FIG. 5 is an enlarged elevational view of the tab-region of the package 10. The location and length of the tabs 22, 24 causes the tab-ends to contact the lower side of the rim 104 when the tabs 22, 24 are rotated "upward", as shown by the arrows, about the hinges 38. By slightly deforming the plane of the lower panel 16, sufficient clearance can be gained to permit the movable ends of the tabs 22, 24 to just pass "beneath" the lower surface of the rim 104 of the article 100. The columnarity and beam-section of the tabs 22, 24 are maintained even though the lower panel 16 is slightly deformed.
FIG. 6 illustrates an alternate approach to rotating a typical one of the tabs 22, 24 past the lower surface of the article rim 104. As the tabs 22, 24 are rotated "upward" about the hinges 38, the end-portions of the tabs 22, 24 are bent or "flipped" outward, around both the rim 104 and the edge of the upper panel 14. In this manner, the hinge 38 and the immediately connected region of the bottom panel 16, are partially deformed to allow the end of the tab 22 to swing "out" and "around" the edge of the top panel 14.

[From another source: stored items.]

Fixpoint rollback_loop (tx : string) (ps : list (Participant S)) (errors : list string) : M S (list string) :=
  match ps with
  | [] => m_ret errors
  | p :: ps' =>
      r ← m_try (p_rollback p tx);
      match r with
      | Ok _ => rollback_loop tx ps' errors
      | Err e => rollback_loop tx ps' (errors ++ [p_id p +:+ ": " +:+ e])
      end
  end.

Definition rollback_phase (tx : string) (ps : list (Participant S)) : M S unit :=
  errors ← rollback_loop tx ps [];
  match errors with [] => m_ret tt | _ => m_err (join "; " errors) end.

Definition all_committed (ps : list (Participant S)) (rs : list ParticipantCommitResult) : bool :=
  match ps with [] => true | _ => false end
  || (match rs with [] => false | _ => true end && forallb committed rs).

(** [failures] of [execute] and [recover], joined. *)
Definition failures (rs : list ParticipantCommitResult) : string :=
  join "; " ((λ r, participant_id r +:+ ": " +:+ default "unknown" (error r))
    <$> List.filter (λ r, negb (committed r)) rs).

Definition rejections (vs : list VoteResult) : string :=
  join ", " ((λ v, vote_participant_id v +:+ ": " +:+ default "no reason" (reason v))
    <$> List.filter (λ v, negb (vote v)) vs).

(** Status of a transaction whose commit phase did not reach everyone. *)
Definition failed_status (rs : list ParticipantCommitResult) : TransactionStatus :=
  if existsb committed rs then Mixed else RolledBack.

Definition execute_commit (tx : string) (ps : list (Participant S)) : M S TransactionLog :=
  _ ← update_status tx Committing;
  commit_results ← commit_phase tx ps 2;
  if all_committed ps commit_results
  then
    log ← update_status tx Committed;
    _ ← m_try (transition (state_name tx) Completed);
    m_ret log
  else
    _ ← update_status tx Status.RollingBack;
    _ ← m_try (rollback_phase tx ps);
    log ← update_status tx (failed_status commit_results);
    _ ← m_try (transition (state_name tx) Failed);
    m_err ("Commit phase failed: " +:+ failures commit_results +:+ ". Status: " +:+ status log).

Definition execute_refused (tx : string) (ps : list (Participant S)) (votes : list VoteResult)
    : M S TransactionLog :=
  _ ← update_status tx Status.RollingBack;
  _ ← m_try (rollback_phase tx ps);
  log ← update_status tx RolledBack;
  _ ← m_try (transition (state_name tx) Failed);
  m_err ("Prepare phase failed: participants did not agree. Rejections: [" +:+ rejections votes
         +:+ "]. Status: " +:+ status log).

Definition execute (tx : string) (ps : list (Participant S)) (meta : Value) : M S TransactionLog :=
  log ← TransactionLog_new tx ((λ p, mk_info (p_id p) (p_name p) (p_role p)) <$> ps) meta;
  _ ← save_log log;
  _ ← create_state (state_name tx) (Object [("phase", VString "begin")]);
  vote_results ← prepare_phase tx ps;
  if forallb vote vote_results then execute_commit tx ps else execute_refused tx ps vote_results.

Definition recover (tx : string) (ps : list (Participant S)) : M S TransactionLog :=
  o ← load_log tx;
  log ← ok_or o ("No transaction log found for: " +:+ tx);
  match Status.from_str (status log) with
  | Preparing | Prepared =>
      _ ← rollback_phase tx ps; update_status tx RolledBack
  | Committing =>
      commit_results ← commit_phase tx ps 2;
      if all_committed ps commit_results
      then update_status tx Committed
      else
        _ ← rollback_phase tx ps;
        _ ← update_status tx (failed_status commit_results);
        m_err ("Recovery failed during commit: " +:+ failures commit_results)
  | Status.RollingBack =>
      _ ← rollback_phase tx ps; update_status tx RolledBack
  | Committed | RolledBack | Mixed => m_ret log
  | Unknown => m_err ("Unknown transaction status for " +:+ tx +:+ ": cannot recover")
  end.

End TwoPhaseCommit.

(** ** Observed runs *)

Inductive Action : Type := APrepare | ACommit | ARollback.

#[export] Instance action_eq_dec : EqDecision Action.
Proof. solve_decision. Defined.

Inductive Event : Type :=
| EvCall (a : Action) (id tx : string) (r : result unit string)
| EvSave (key : string) (value : bytes) (ok : bool).

Record World (B : Type) := mk_world { w_backend : B; w_trace : list Event }.
Arguments mk_world {B}. Arguments w_backend {B}. Arguments w_trace {B}.

(** A backend operation, unrecorded. *)
Definition on_backend {B A} (m : M B A) : M (World B) A :=
  λ w, let '(r, b) := m (w_backend w) in (r, mk_world b (w_trace w)).

(** A save, recorded with whether it succeeded. *)
Definition observed_save {B} `{!StateBackend B} (key : string) (value : bytes) : M (World B) unit :=
  λ w, let '(r, b) := save key value (w_backend w) in
       (r, mk_world b (w_trace w ++ [EvSave key value (is_ok r)])).

#[export] Instance World_backend {B} `{!StateBackend B} : StateBackend (World B) := {
  save := observed_save;
  save_with_content_type k v c := on_backend (save_with_content_type k v c);
  load k := on_backend (load k);
  delete_key k := on_backend (delete_key k);
  exists_key k := on_backend (exists_key k);
  compare_and_swap k o n := on_backend (compare_and_swap k o n)
}.

(** Any behaviour of the participants: the answer to a call may depend on
    everything that happened before. *)
Definition Oracle := list Event → Action → string → result unit string.

Definition call {B} (answer : Oracle) (a : Action) (id tx : string) : M (World B) unit :=
  λ w, let r := answer (w_trace w) a id in (r, mk_world (w_backend w) (w_trace w ++ [EvCall a id tx r])).

Definition observed {B} (answer : Oracle) (i : ParticipantInfo) : Participant (World B) :=
  mk_participant (info_id i) (info_name i) (info_role i)
    (call answer APrepare (info_id i)) (call answer ACommit (info_id i)) (call answer ARollback (info_id i)).

(** ** Reading a trace *)

Definition is_save (e : Event) : Prop := match e with EvSave _ _ _ => True | _ => False end.
Definition is_call (a : Action) (e : Event) : Prop := match e with EvCall a' _ _ _ => a' = a | _ => False end.

(** The calls of one kind, in order. *)
Definition calls (a : Action) (evs : list Event) : list (string * result unit string) :=
  omap (λ e, match e with
             | EvCall a' id _ r => if bool_decide (a' = a) then Some (id, r) else None
             | _ => None
             end) evs.

(** How many calls of one kind a participant received. *)
Definition count_calls (a : Action) (id : string) (evs : list Event) : nat :=
  List.length (List.filter (λ c, String.eqb c.1 id) (calls a evs)).

Definition count_ids (id : string) (infos : list ParticipantInfo) : nat :=
  List.length (List.filter (λ i, String.eqb (info_id i) id) infos).

(** A log with this status reached the backend. *)
Definition logged `{!Codec TransactionLog} (st : TransactionStatus) (e : Event) : Prop :=
  ∃ log data, e = EvSave (log_key (transaction_id log)) data true ∧ to_vec log = Ok data ∧
              status log = Status.as_str st.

As shown in FIGS. 1 and 7, the rotation of the tabs 22, 24 is continued until they reach an "over-center" position with respect to the lower surface of the article 100. The ends of the tabs 22, 24 hook "under" the rim 104. In the "over-center" position, the resilient character of the corrugated blank-material tends to return the tabs 22, 24 toward their original planar position, but the interference with the rim 104 locks the tabs 22, 24 in place. When located in the "over-center" position, the tabs 22, 24 can be laterally displaced only by tearing the corrugated material forming the hinge 38, or by again manually displacing the ends of the tabs 22, 24 around the edge of the rim 104. Thus, once placed in the "over-center" position, the tabs 22, 24 trap and secure the article 100 within the package 10.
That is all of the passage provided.